According to a new medical study scheduled to be published in the journal Cancer, electronic cigarettes are not an effective smoking cessation tool for cancer patients trying to quit.
For this study, researchers observed a total of 1,047 cancer patients who continued to smoke and were therefore enrolled in a tobacco treatment program at a comprehensive cancer center during 2012 and 2013. The six-month study followed the subjects’ smoking status, nicotine dependence and e-cigarette use, which were measured at baseline and again at the follow-up. The main outcome of this research was smoking cessation, which was measured as seven-day abstinence at follow-up, but researchers reported that cancer patients who used electronic cigarettes were no more likely to quit smoking than patients who did not use them.
“Controlled research is needed to evaluate the potential harms and benefits of e-cigarettes as a potential cessation approach for cancer patients,” said Dr. Jamie Ostroff, one of the authors of the study Electronic cigarette use among cancer patients: Characteristics of e-cigarette users and their smoking cessation outcomes. Although he acknowledged the limitations of his research, Ostroff recommended that “In the meantime, oncologists should advise all smokers to quit smoking traditional combustible cigarettes, encourage use of FDA-approved cessation medications, refer patients for smoking cessation counseling, and provide education about the potential risks and lack of known benefits of long-term e-cigarette use.” Apparently, no findings were made to support oncologists suggesting e-cigarettes help cancer patients quit smoking.
However, several scientists with a rich background in tobacco and electronic cigarette research have labeled Ostroff’s study as unreliable. Dr. Robert West, director of tobacco research at University College London, pointed out that the study was not able to assess whether or not for cancer patients who smoke using an e-cigarette to try and quit is beneficial “because the sample could consist of e-cigarette users who had already failed in a quit attempt, so all those who would have succeeded already would be ruled out”.”
Professor Peter Hajek, director of the Tobacco Dependence Unit at Queen Mary University of London also noticed this critical flaw of the study. “The authors followed up smokers who tried e-cigarettes but did not stop smoking, and excluded smokers who tried e-cigarettes and stopped smoking,” he said. “Like smokers who fail with any method, these were highly dependent smokers who found quitting difficult. The authors concluded that e-cigarette was not helpful, but that would be true for any treatment however effective if only treatment failures were evaluated.”
“The blatant flaw in this study is that it enrolled smokers who had already made quit attempts using e-cigarettes in the past. By definition, this resulted in a sample of smokers who were more resistant to quitting. One would expect to find lower quitting rates among this population of e-cigarette users,” Dr, Michael Siegel, from the Boston University School of Public Health, writes on his blog. “To be valid, the study needs to examine e-cigarette smokers who have not tried these products before and are trying them for the first time in an attempt to quit smoking. Otherwise, the study cannot truly claim to draw conclusions about how helpful e-cigarettes are for smoking cessation among cancer patients.”

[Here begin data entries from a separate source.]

(** C3, at the failing input: an agent's request is pending and listed by
    two dashboards; the first resolves it with "Yes".  The hub completes
    the request, answers the agent and sends the completed request to both
    dashboards; the second dashboard, which already lists the id, handles
    the frame and is left as it was, showing the request as Pending and
    without the response. *)
Theorem resolution_not_shown :
  ∃ h out h' out' r,
    run init two_observers_pending = Some (h, out)
    ∧ step h (Message 1 "t3" (HumanInputResponse (Some (Uuid 1)) (Some "Yes")))
      = Some (h', out')
    ∧ Map_get (Uuid 1) (humanRequests h') = Some r
    ∧ r_status r = "Completed"
    ∧ r_response r = Some "Yes"
    ∧ sent out'
      = [(0, HumanInputResponseEvent (Uuid 1) (Some "Yes"));
         (1, HumanInputRequestEvent r); (2, HumanInputRequestEvent r)]
    ∧ let page := System.deliver noon 2 out connected_page in
      (λ r, (r_id r, r_status r, r_response r)) <$> App.humanRequests page
      = [(Uuid 1, "Pending", None)]
      ∧ System.deliver noon 2 out' page = page.
Proof.
  eexists _, _, _, _, _. split_and!.
  - vm_compute. reflexivity.
  - vm_compute. reflexivity.
  - vm_compute. reflexivity.
  - reflexivity.
  - reflexivity.
  - vm_compute. reflexivity.
  - vm_compute. split; reflexivity.
Qed.

End Resolve.

(** ** The dashboard's local lists *)

Section Page.
Import App Examples.
Implicit Types (s : app) (t : clock).

Lemma page_run_reachable s es s' :
  reachable s → run s es = Some s' → reachable s'.
Proof.
  revert s. induction es as [|e es IH]; simpl; intros s Hs Hrun.
  - by simplify_eq.
  - destruct (step s e) as [s1|] eqn:Hstep; [|done].
    eapply IH; [|done]. by eapply reachable_step.
Qed.

Lemma connected_page_reachable : reachable connected_page.
Proof. apply reachable_init. Qed.

Lemma reachable_page_after es : reachable (page_after es).
Proof.
  unfold page_after. destruct (run connected_page es) as [s|] eqn:Hrun; simpl.
  - eapply page_run_reachable; [apply connected_page_reachable|done].
  - apply connected_page_reachable.
Qed.

(** C10: a [human-input-request] frame whose id the page already lists
    leaves the page as it was, so that none of the fields of the frame (a
    new status, a response) reaches the listed request; and so does an
    [agent-connected] frame whose id the page already lists. *)
Theorem known_id_ignored t s :
  (∀ r, r_id r ∈ r_id <$> humanRequests s →
        handleWebSocketMessage t (HumanInputRequestEvent r) s = s)
  ∧ (∀ a, a_id a ∈ a_id <$> agents s →
          handleWebSocketMessage t (AgentConnected a) s = s).
Proof.
  split.
  - intros r [r0 Hr0]%find_by_elem. simpl. unfold addRequest. by rewrite Hr0.
  - intros a [a0 Ha0]%find_by_elem. simpl. unfold addAgent. by rewrite Ha0.
Qed.

Lemma known_id_ignored_witness :
  r_id answered ∈ r_id <$> humanRequests listing_page
  ∧ a_id renamed ∈ a_id <$> agents listing_page
  ∧ handleWebSocketMessage noon (HumanInputRequestEvent answered) listing_page
    = listing_page
  ∧ handleWebSocketMessage noon (AgentConnected renamed) listing_page
    = listing_page
  ∧ r_status <$> humanRequests listing_page = ["Pending"].
Proof.
  assert (r_id answered ∈ r_id <$> humanRequests listing_page) as Hr.
  { vm_compute. constructor. }
  assert (a_id renamed ∈ a_id <$> agents listing_page) as Ha.
  { vm_compute. constructor. }
  split_and!; [exact Hr|exact Ha| | |reflexivity].
  - exact (proj1 (known_id_ignored noon listing_page) answered Hr).
  - exact (proj2 (known_id_ignored noon listing_page) renamed Ha).
Defined.

(** *** Content *)

Lemma generated_id_truthy (a b : string) :
  truthy (Some (a +:+ "-" +:+ b)) = true.
Proof. by destruct a. Qed.

Lemma scan_contentItems attempt ports prev s :
  contentItems (scan attempt ports prev s) = contentItems s.
Proof.
  revert prev s. induction ports as [|p ports IH]; intros prev s; simpl.
  - by destruct prev.
  - destruct (attempt p); [by destruct prev|rewrite IH; by destruct prev..].
Qed.

Lemma addContentItem_ids t item s :
  Spec.ids_truthy s → Spec.ids_truthy (addContentItem t item s).
Proof.
  unfold Spec.ids_truthy, addContentItem. intros Hs.
  destruct (find_by _ _ _); [done|]. simpl.
  apply Forall_app. split; [done|]. apply Forall_singleton.
  destruct (truthy (c_id item)) eqn:Hid; [done|]. apply generated_id_truthy.
Qed.

Lemma step_ids s e s' :
  step s e = Some s' → Spec.ids_truthy s → Spec.ids_truthy s'.
Proof.
  intros Hstep Hs. destruct e; simpl in Hstep.
  - case_decide; [|done]. simplify_eq. unfold Spec.ids_truthy, connectToWebSocket.
    by rewrite scan_contentItems.
  - destruct (socket_open _ _); by simplify_eq.
  - destruct (socket_open _ _); [|done]. simplify_eq.
    destruct data; simpl; auto using addContentItem_ids.
    + unfold addAgent. by destruct (find_by _ _ _).
    + unfold addRequest. by destruct (find_by _ _ _).
  - simplify_eq. unfold openResponseModal. by destruct (find_by _ _ _).
  - by simplify_eq.
  - simplify_eq. unfold submitResponse. by repeat case_match.
  - simplify_eq. unfold navigateContentPrevious. by case_decide.
  - simplify_eq. unfold navigateContentNext. by case_decide.
  - simplify_eq. unfold viewContentItem. by destruct (findIndex_by _ _ _).
  - simplify_eq. destruct confirm; [apply Forall_nil_2|done].
  - simplify_eq. by destruct confirm.
  - by simplify_eq.
  - by simplify_eq.
  - destruct (sockets s !! sock) as [w|]; [|done].
    case_decide; by simplify_eq.
Qed.

Lemma reachable_ids s : reachable s → Spec.ids_truthy s.
Proof.
  induction 1 as [attempt status|s e s' _ IH Hstep].
  - unfold Spec.ids_truthy, connectToWebSocket. rewrite scan_contentItems.
    apply Forall_nil_2.
  - by eapply step_ids.
Qed.

(** C8: on a page in any state it can reach, appending a content item
    whose id is already in the history leaves the page as it was: the
    history keeps its length, and the latest item and the position in the
    history are the ones before. *)
Theorem append_known_id t item s :
  reachable s →
  c_id item ∈ c_id <$> contentItems s →
  addContentItem t item s = s
  ∧ length (contentItems (addContentItem t item s)) = length (contentItems s)
  ∧ latestContent (addContentItem t item s) = latestContent s
  ∧ currentContentIndex (addContentItem t item s) = currentContentIndex s.
Proof.
  intros Hs Hin. assert (addContentItem t item s = s) as ->; [|done].
  assert (truthy (c_id item) = true) as Hid.
  { apply reachable_ids in Hs.
    apply list_elem_of_fmap in Hin as (c & -> & Hc).
    by eapply (proj1 (Forall_forall _ _) Hs). }
  unfold addContentItem. rewrite Hid.
  by destruct (find_by_elem c_id (c_id item) (contentItems s) Hin) as [c ->].
Qed.

Lemma append_known_id_witness :
  reachable (page_after browsing)
  ∧ c_id report ∈ c_id <$> contentItems (page_after browsing)
  ∧ length (contentItems (page_after browsing)) = 2
  ∧ currentContentIndex (page_after browsing) = 0%Z
  ∧ addContentItem noon report (page_after browsing) = page_after browsing.
Proof.
  assert (reachable (page_after browsing)) as Hs
    by apply reachable_page_after.
  assert (c_id report ∈ c_id <$> contentItems (page_after browsing)) as Hin.
  { vm_compute. constructor. }
  split_and!; [exact Hs|exact Hin|reflexivity|reflexivity|].
  exact (proj1 (append_known_id noon report (page_after browsing) Hs Hin)).
Defined.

Unfortunately, despite its questionable findings, this study is making the rounds on large international news and medical websites and planting the seeds of doubt in the minds of smokers who otherwise would have at least tried electronic cigarettes as a means of quitting. This way, some, if not most, of those who read this blatant disinformation will stick to toxic tobacco cigarettes instead. Is this really a way of improving public health?